Por el momento, comprendió de pronto Heyward, había olvidado la rivalidad entre él y Alex Vandervoort, y se concentraba únicamente en sobrevivir. No se hacía ilusiones sobre lo que representaba la quiebra de la Supranational para su situación en el banco y ante la Dirección. Iba a convertirse en un paria, el centro de los ataques, el chivo emisario de todos. Tal vez incluso ahora, si actuaba con rapidez y si tenía suerte, podría recobrar algo. Si el préstamo de dinero era devuelto, él se convertiría en un héroe.

Lo primero y esencial era ponerse en contacto con la Supranational. Dio orden a su secretaria, mistress Callaghan, para que telefoneara a G. G. Quartermain.

Unos minutos más tarde la secretaria informó:

– Míster Quartermain no está en el país. En su despacho no saben con precisión dónde puede encontrarse. No han querido dar información.

Era un comienzo poco prometedor, y Heyward exclamó:

– Entonces comuníqueme con Inchbeck.

Había tenido varias conversaciones con Stanley Inchbeck, contador de la Supranational, desde su primer encuentro en las Bahamas.

La voz de Inchbeck, con su acento nasal neoyorquino, llegó cortante por la línea.

– Roscoe, ¿en qué puedo servirte?

– Estoy procurando localizar a George. Parece que vuestros empleados no…

– George está en Costa Rica.

– Quisiera hablar con él. ¿Hay algún teléfono al que pueda llamarle?

– No. Ha dejado instrucciones de que no quiere recibir llamadas.

– Es urgente.

– Entonces habla conmigo.

– Bien. Retiramos nuestro préstamo. Te lo comunico ahora y una nota formal, por escrito, será despachada por el correo esta noche.

Hubo un silencio, después Inchbeck dijo:

– No puedes hablar en serio.

– Hablo enteramente en serio.

– Pero… ¿por qué?

– Supongo que lo sabes.
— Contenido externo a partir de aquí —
(* ===== verification/Sched.v ===== *)
(** * The scheduler and process exit (kernel/proc/proc.cpp)

    A context switch does not return to the code that asked for it: the
    result of [schedule] says what happens next, and an operation that blocks
    is two definitions, what it does before it switches away and what it does
    when its process is scheduled again.  [schedule] and [exit] call each
    other; each such round ends a process, so the number of processes bounds
    the rounds. *)

From S2P Require Import Prelude Bitmap LinkedList RbTree MemLayout PageDir Memory Proc.
From stdpp Require Import gmap list.
#[local] Open Scope Z_scope.

(** What [schedule] leads to: its caller goes on; the CPU waits for an
    interrupt with scheduling off ([idle_loop]); process [p] runs. *)
Inductive sched_res : Type := SKept | SIdle | SRun (p : Z) (user : bool).

Definition CLONE_CSIGNAL_MASK : Z := 255.
Definition CLONE_PARENT : Z := 4096.
Definition CLONE_THREAD : Z := 8192.
Definition PROC_STACK_TOP : Z := KERNEL_VIRTUAL_BASE.

Section sched.
Context {F K : Type} `{FrameAlloc F} `{TableAlloc K}.
Variable sg : signums.
Variable kernel_page_dir : Z.
Notation ps := (@ps F K).

(** [cur_proc->dir->dir] *)
Definition dir_of (p : Z) : M ps Z :=
  x <-- get_proc p;; s <-- get;; d <-- deref (sdirs s !! p_dir (pr_mem x));; ret (sd_dir d).

(** [fxsave(p->state.fpu_buf)] *)
Definition fxsave (p : Z) : M ps unit :=
  s <-- get;; upd_proc p (fun x => set_fpu (cpu_fpu s) (fpu_used (pr_cpu x)) x).

(** [fpu_used_handler], the #NM exception *)
Definition fpu_used_handler : M ps unit :=
  c <-- get_current_proc;;
  if c =? 0 then halt Panic else upd_proc c (fun x => set_fpu (fpu_buf (pr_cpu x)) true x).

(** [_tkill] *)
Definition tkill_proc (p sig : Z) : M ps sysret :=
  x <-- get_proc p;;
  (if negb (sig =? 0) && negb (bool_decide (pstatus x = ZOMBIE)) then
     b <-- deref (bm_set (signals x) sig true);;
     upd_proc p (with_signals b);;;
     _ <-- add_proc_run p true;; ret tt
   else ret tt);;;
  ret (Val 0).

(** ** Exit *)

(** The children: zombies are deleted, the others become orphans. *)
Fixpoint orphan_loop (fuel : nat) (cur child : Z) : M ps unit :=
  match fuel with
  | O => halt Fuel
  | S k =>
    if child =? 0 then ret tt
    else
      x <-- get_proc child;;
      asserth (parent (pr_fam x) =? cur);;;
      (if bool_decide (pstatus x = ZOMBIE) then proc_delete kernel_page_dir child
       else upd_proc child (set_parent 0));;;
      orphan_loop k cur (next_sibling (pr_fam x))
  end.

(** [_tmp_dir = d] *)
Definition assign_tmp_dir (d : Z) : M ps unit :=
  retain d;;; s <-- get;; put (with_tmp d s);;; release_dir kernel_page_dir (tmp_dir s).

(** The parent is woken when it waits for this child, and signalled otherwise. *)
Definition notify_parent (p : Z) : M ps unit :=
  x <-- get_proc p;;
  let pa := parent (pr_fam x) in
  if pa =? 0 then ret tt
  else
    y <-- get_proc pa;;
    let w := wait_pid (pr_sched y) in
    if bool_decide (pstatus y = WAITING) && ((w <? 0) || (w =? ppid x)) then
      _ <-- add_proc_run pa false;; ret tt
    else
      let csig := Z.land (clone_flags x) CLONE_CSIGNAL_MASK in
      _ <-- tkill_proc pa (if negb (csig =? 0) then csig else SIGCHLD sg);; ret tt.

(** [exit(status)] up to its call of [schedule] *)
Definition exit_front (status : Z) : M ps unit :=
  p <-- get_current_proc;;
  asserth (negb (p =? 0));;;
  x <-- get_proc p;; f <-- proc_fuel;;
  orphan_loop f p (last_child (pr_fam x));;;
  x <-- get_proc p;;
  assign_tmp_dir (p_dir (pr_mem x));;;
  d <-- dir_of p;;
  on_vm (free_loop (Z.to_nat ((PROC_STACK_TOP - stack_bot (pr_mem x)) / 4096 + 1)) d (stack_bot (pr_mem x)) PROC_STACK_TOP);;;
  remove_from_queue p;;;
  set_cur 0;;;
  n <-- proc_find (ptid x);;
  on_list (rb_erase n);;;
  upd_proc p (set_status ZOMBIE);;;
  upd_proc p (set_queue NO_QUEUE);;;
  upd_proc p (with_exit status);;;
  notify_parent p;;;
  on_vm (free_kstack_tables d);;;
  on_vm (set_page_dir kernel_page_dir).

(** ** Scheduling *)

(** The current process's share of [schedule]: charge it for the time it ran
    and save its state. *)
Definition charge (p delta : Z) (rg : option (regs * Z)) : M ps unit :=
  x <-- get_proc p;;
  (if bool_decide (pqueue x = RUN_QUEUE)
   then remove_from_queue p;;; upd_proc p (set_queue RUN_QUEUE) else ret tt);;;
  upd_proc p (fun x => set_vruntime (u64 (pvrun x + delta)) x);;;
  (match rg with
   | Some (r, cs) => upd_proc p (set_regs r);;; upd_proc p (set_user (negb (Z.land cs 3 =? 0)))
   | None => ret tt
   end);;;
  x <-- get_proc p;;
  (if fpu_used (pr_cpu x) then fxsave p;;; upd_proc p (fun x => set_fpu (fpu_buf (pr_cpu x)) false x) else ret tt);;;
  if bool_decide (pqueue x = RUN_QUEUE)
  then upd_proc p (set_status READY);;; a <-- run_insert p;; upd_proc p (set_handle (HNode a))
  else ret tt.

(** The switch to process [p]. *)
Definition dispatch (pold p : Z) : M ps sched_res :=
  upd_proc p (set_status RUNNING);;;
  d <-- dir_of p;;
  on_vm (set_page_dir d);;;
  x <-- get_proc p;;
  (if negb (p =? pold) then modify (with_fpu (fpu_buf (pr_cpu x))) else ret tt);;;
  ret (SRun p (user (pr_cpu x))).

(** From the choice of the next process on; a fatal signal makes the chosen
    process exit, and [exit] schedules again. *)
Fixpoint sched_pick (fuel : nat) (pold t : Z) : M ps sched_res :=
  match fuel with
  | O => halt Fuel
  | S k =>
    e <-- on_run rb_empty;;
    if (e : bool) then set_online false;;; ret SIdle
    else
      modify (with_last t);;;
      n <-- on_run rb_min;;
      p <-- on_run (get_key n);;
      set_cur p;;;
      x <-- get_proc p;;
      modify (with_minvt (pvrun x));;;
      sig <-- deref (bm_first_one (signals x) 0);;
      if sig =? NPOS then dispatch pold p
      else
        b <-- deref (bm_set (signals x) sig false);;
        upd_proc p (with_signals b);;;
        if (sig =? SIGKILL sg) || bool_decide (sig ∈ sig_fatal sg) then
          exit_front (128 + sig);;;
          s <-- get;;
          if online s then sched_pick k 0 (now s) else ret SKept
        else dispatch pold p
  end.

(** [schedule(regs)]; [regs] comes with the interrupted code's [cs]. *)
Definition schedule (rg : option (regs * Z)) : M ps sched_res :=
  s <-- get;;
  if negb (online s) then ret SKept
  else
    let t := now s in
    let delta := u64 (t - last_sched s) in
    f <-- proc_fuel;;
    let p := cur_proc s in
    if p =? 0 then sched_pick f 0 t
    else
      n <-- on_run rb_size;;
      let lat := if 0 <? n then sched_latency / n else 0 in
      if (delta <? Z.max SCHEDULE_MIN_DELTA lat) && bool_decide (is_Some rg) then ret SKept
      else charge p delta rg;;; sched_pick f p t.

(** The end of [idle_loop], after an interrupt made a process ready. *)
Definition idle_resume (pold t : Z) : M ps sched_res :=
  f <-- proc_fuel;;
  e <-- on_run rb_empty;;
  if (e : bool) then ret SIdle else set_online true;;; sched_pick f pold t.

(** [__schedule()]: switch away from the current process, whose registers
    [__schedule_switch_kstack_and_call_save] stores ([sv]) ... *)
Definition schedule_call (sv : regs) : M ps sched_res :=
  c <-- get_current_proc;;
  (if c =? 0 then ret tt else upd_proc c (set_user false);;; upd_proc c (set_regs sv));;;
  set_online true;;;
  schedule None.
(** ... and what it returns when the process runs again. *)
Definition schedule_return : M ps sysret :=
  i <-- check_interrupted;; ret (if (i : bool) then Err EINTR else Val 0).

(** [exit(status)] *)
Definition exit (status : Z) : M ps sched_res := exit_front status;;; schedule None.

(** [_kill_current] *)
Definition kill_current (sig : Z) : M ps sched_res :=
  c <-- get_current_proc;;
  asserth (negb (c =? 0));;;
  _ <-- tkill_proc c sig;;
  set_cur 0;;;
  schedule None.

(** [page_fault_handler], after its messages; [err] is the error code. *)
Definition page_fault_handler (err : Z) : M ps sched_res :=
  if Z.land err 4 =? 0 then halt Panic else kill_current (SIGSEGV sg).

(** ** The timer *)

(** for (it = begin(); it && it->wakeup_ns <= now;) add_proc_run(it++->p) *)
Fixpoint wakeup_loop (fuel : nat) (it t : Z) : M ps unit :=
  match fuel with
  | O => halt Fuel
  | S k =>
    z <-- on_sleep (iter_nil it);;
    if (z : bool) then ret tt
    else
      e <-- on_sleep (get_key it);;
      if e.2 <=? t then
        it' <-- on_sleep (iter_incr it);;
        _ <-- add_proc_run e.1 false;;
        wakeup_loop k it' t
      else ret tt
  end.

Definition timer_tick (r : regs) (cs : Z) : M ps sched_res :=
  s <-- get;;
  it <-- on_sleep rb_begin;;
  wakeup_loop (S (size (rb_nodes (sleep_queue s)))) it (now s);;;
  schedule (Some (r, cs)).

(** ** Condition variables *)

(** [condvar::wait(lock)] before it switches: [unlock] is [lock->unlock()]
    when there is a lock. *)
Definition cond_wait (c : Z) (sv : regs) (unlock : M ps unit) : M ps (sysret + sched_res) :=
  p <-- get_current_proc;;
  if p =? 0 then ret (inl (Err EFAULT))
  else
    set_online false;;;
    p <-- remove_proc_run p;;
    upd_proc p (set_status WAITING);;;
    upd_proc p (set_queue EVENT_QUEUE);;;
    a <-- new_addr;;
    n <-- on_cond c (push_front a p);;
    upd_proc p (set_handle (HIter c n));;;
    unlock;;;
    r <-- schedule_call sv;;
    ret (inr r).
(** When the process runs again: [lock] is [lock->lock()]. *)
Definition cond_wait_return (lock : M ps unit) : M ps sysret :=
  r <-- schedule_return;; lock;;; ret r.

(** [condvar::wake(tid)] *)
Fixpoint wake_loop (fuel : nat) (c : Z) (it : nptr) (t : Z) : M ps (option bool) :=
  match fuel with
  | O => halt Fuel
  | S k =>
    if decide (it = ll_end) then ret (Some false)
    else
      p <-- on_cond c (node_key it);;
      x <-- get_proc p;;
      if ptid x =? t then
        b <-- add_proc_run p false;;
        ret (if (b : bool) then Some true else None)
      else
        it' <-- on_cond c (node_next it);;
        if t =? -1 then
          b <-- add_proc_run p false;;
          if (b : bool) then wake_loop k c it' t else ret None
        else wake_loop k c it' t
  end.
Definition cond_wake (c t : Z) : M ps sysret :=
  s <-- get;; l <-- deref (conds s !! c);;
  it <-- on_cond c ll_begin;;
  r <-- wake_loop (S (size (ll_links l))) c it t;;
  ret (match r with
       | None => Err EFAULT
       | Some found => if found || (t =? -1) then Val 0 else Err EINVAL
       end).
End sched.
(* ===== verification/ProcSpec.v ===== *)
(** * What the scheduler promises

    The run queue is a red-black tree, so the results of RbSet.v apply once
    the comparison of process pointers is known to be a total order: thread
    ids are unique.  [runq s l] says that the run queue holds the processes
    [l] in order of virtual run time. *)

From S2P Require Import Prelude Dll Bitmap LinkedList RbTree RbTreeSpec RbSet MemLayout PageDir Memory Proc Sched ProcCalls.
From stdpp Require Import gmap list.
#[local] Open Scope Z_scope.

(** ** The order of process pointers *)

Definition tids_unique (m : gmap Z proc) : Prop :=
  forall p q x y, m !! p = Some x -> m !! q = Some y -> ptid x = ptid y -> p = q.

Lemma proc_lt_irrefl x : proc_lt x x = false.
Proof. unfold proc_lt. rewrite !Z.eqb_refl. cbn. apply Z.ltb_irrefl. Qed.

(** The comparison is lexicographic: run time, nice value, thread id. *)
Lemma proc_lt_lex x y :
  proc_lt x y = true <->
  pvrun x < pvrun y \/ pvrun x = pvrun y /\
    (nice (pr_sched x) < nice (pr_sched y) \/ nice (pr_sched x) = nice (pr_sched y) /\ ptid x < ptid y).
Proof.
  unfold proc_lt. destruct (Z.eqb_spec (pvrun x) (pvrun y)); cbn [negb]; [|rewrite Z.ltb_lt; lia].
  destruct (Z.eqb_spec (nice (pr_sched x)) (nice (pr_sched y))); cbn [negb]; rewrite Z.ltb_lt; lia.
Qed.

Lemma proc_lt_trans x y z : proc_lt x y = true -> proc_lt y z = true -> proc_lt x z = true.
Proof. rewrite !proc_lt_lex. lia. Qed.

Lemma proc_lt_total x y : proc_lt x y = false -> ptid x <> ptid y -> proc_lt y x = true.
Proof. rewrite <- not_true_iff_false, !proc_lt_lex. lia. Qed.

Lemma ptr_key_order m : tids_unique m -> KeyOrder (ptr_lt m) (ptr_eq m).
Proof.
  intros Hu. constructor; unfold ptr_lt, ptr_eq, ptr_cmp.
  - intros a b. destruct (m !! a) as [x|] eqn:Ea, (m !! b) as [y|] eqn:Eb.
    + unfold proc_eq. rewrite Z.eqb_eq. split; [by apply Hu|]. intros ->. congruence.
    + split; [done|]. intros ->. congruence.
    + split; [done|]. intros ->. congruence.
    + apply Z.eqb_eq.
  - intros a. destruct (m !! a); [apply proc_lt_irrefl|apply Z.ltb_irrefl].
  - intros a b c. destruct (m !! a), (m !! b), (m !! c); try done; [apply proc_lt_trans|]. rewrite !Z.ltb_lt. lia.
  - intros a b. destruct (m !! a) as [x|] eqn:Ea, (m !! b) as [y|] eqn:Eb; try done.
    + intros Hlt Hne. apply proc_lt_total; [done|]. intros Ht. by apply Hne, (Hu a b x y).
    + rewrite Z.ltb_ge, Z.ltb_lt. lia.
Qed.

(** Only run time, nice value and thread id matter. *)
Definition same_key (x y : proc) : Prop :=
  pvrun x = pvrun y /\ nice (pr_sched x) = nice (pr_sched y) /\ ptid x = ptid y.

Lemma proc_lt_same x x' y y' : same_key x x' -> same_key y y' -> proc_lt x y = proc_lt x' y'.
Proof. unfold proc_lt. intros (-> & -> & ->) (-> & -> & ->). done. Qed.

(** Two stores that agree on the keys of the processes in [D]. *)
Definition same_keys (D : Z -> Prop) (m m' : gmap Z proc) : Prop :=
  forall p, D p -> match m !! p, m' !! p with
                   | Some x, Some y => same_key x y | None, None => True | _, _ => False end.

Lemma ptr_lt_same (D : Z -> Prop) m m' p q : same_keys D m m' -> D p -> D q -> ptr_lt m p q = ptr_lt m' p q.
Proof.
  intros Hs Hp Hq. apply Hs in Hp. apply Hs in Hq. unfold ptr_lt, ptr_cmp.
  destruct (m !! p), (m' !! p), (m !! q), (m' !! q); try done. by apply proc_lt_same.
Qed.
También supongo que prefieres que no dé los motivos por teléfono.

Inchbeck guardó silencio, lo que, en sí, era significativo.

Después protestó:

– Tu banco es ridículo y poco razonable. La semana pasada el Gran George me dijo que estaba dispuesto a permitir que aumentarais el préstamo en un cincuenta por ciento.

La audacia de aquello dejó atónito a Heyward, hasta que comprendió que la audacia había dado resultados, a la Supranational, antes. Pero no serviría de nada ahora.

– Si el préstamo es pagado rápidamente -dijo Heyward- cualquier información de la que dispongamos seguirá siendo confidencial. Te lo garantizo.

Lo que significaba, pensó, averiguar si el Gran George, Inchbeck y cualquier otro que supiera la verdad acerca de la SuNatCo, estaban dispuestos a comprar tiempo.

Si era así, el FMA podría lograr ventaja sobre otros acreedores.

– ¡Cincuenta millones de dólares! -dijo Inchbeck-. No tenemos esa cantidad a mano.

– Nuestro banco aceptará una serie de pagos, siempre que se sucedan rápidamente -la verdadera cuestión era lógicamente: ¿dónde iba a encontrar la SuNatCo cincuenta millones en su actual condición de caja famélica? Heyward descubrió que estaba sudando… en una mezcla de nerviosismo, suspense y esperanza.

– Hablaré con el Gran George -dijo Inchbeck-. Pero esto no va a gustarle nada.

– Cuando hables con él dile que también quiero discutir nuestro préstamo a las Inversiones «Q».

Heyward no estaba seguro, pero al colgar, creyó que oía gruñir a Inchbeck.

En el silencio de su despacho, Roscoe Heyward se echó hacia atrás en el sillón giratorio acolchado, y dejó que la tensión le abandonara. Lo sucedido en la última hora había sido un choque abrumador. Ahora, a medida que llegaba la reacción, se sentía abandonado y solo. Deseaba poder escapar a todo por algún tiempo. Si le hubiera dado a elegir, habría preferido la compañía de Avril. Pero no había tenido noticias de ella desde el último encuentro, hacía un mes. Ella siempre le había llamado. Él nunca lo había hecho.

En un impulso abrió una libreta de direcciones que siempre llevaba consigo y buscó un número que recordaba haber escrito. Era el de Avril en Nueva York. Usando una línea directa, marcó el número.

Oyó sonar y en seguida llega la suave y grata voz de Avril.

– Hola -su corazón dio un salto al oírla.

– Hola, Roscoe -dijo ella cuando él se identificó.

– Hace mucho que no nos vemos, querida. Me estaba preguntando cuándo iba a tener noticias tuyas.

Él percibió una vacilación.

– Pero Roscoe, querido, tú ya no figuras en la lista.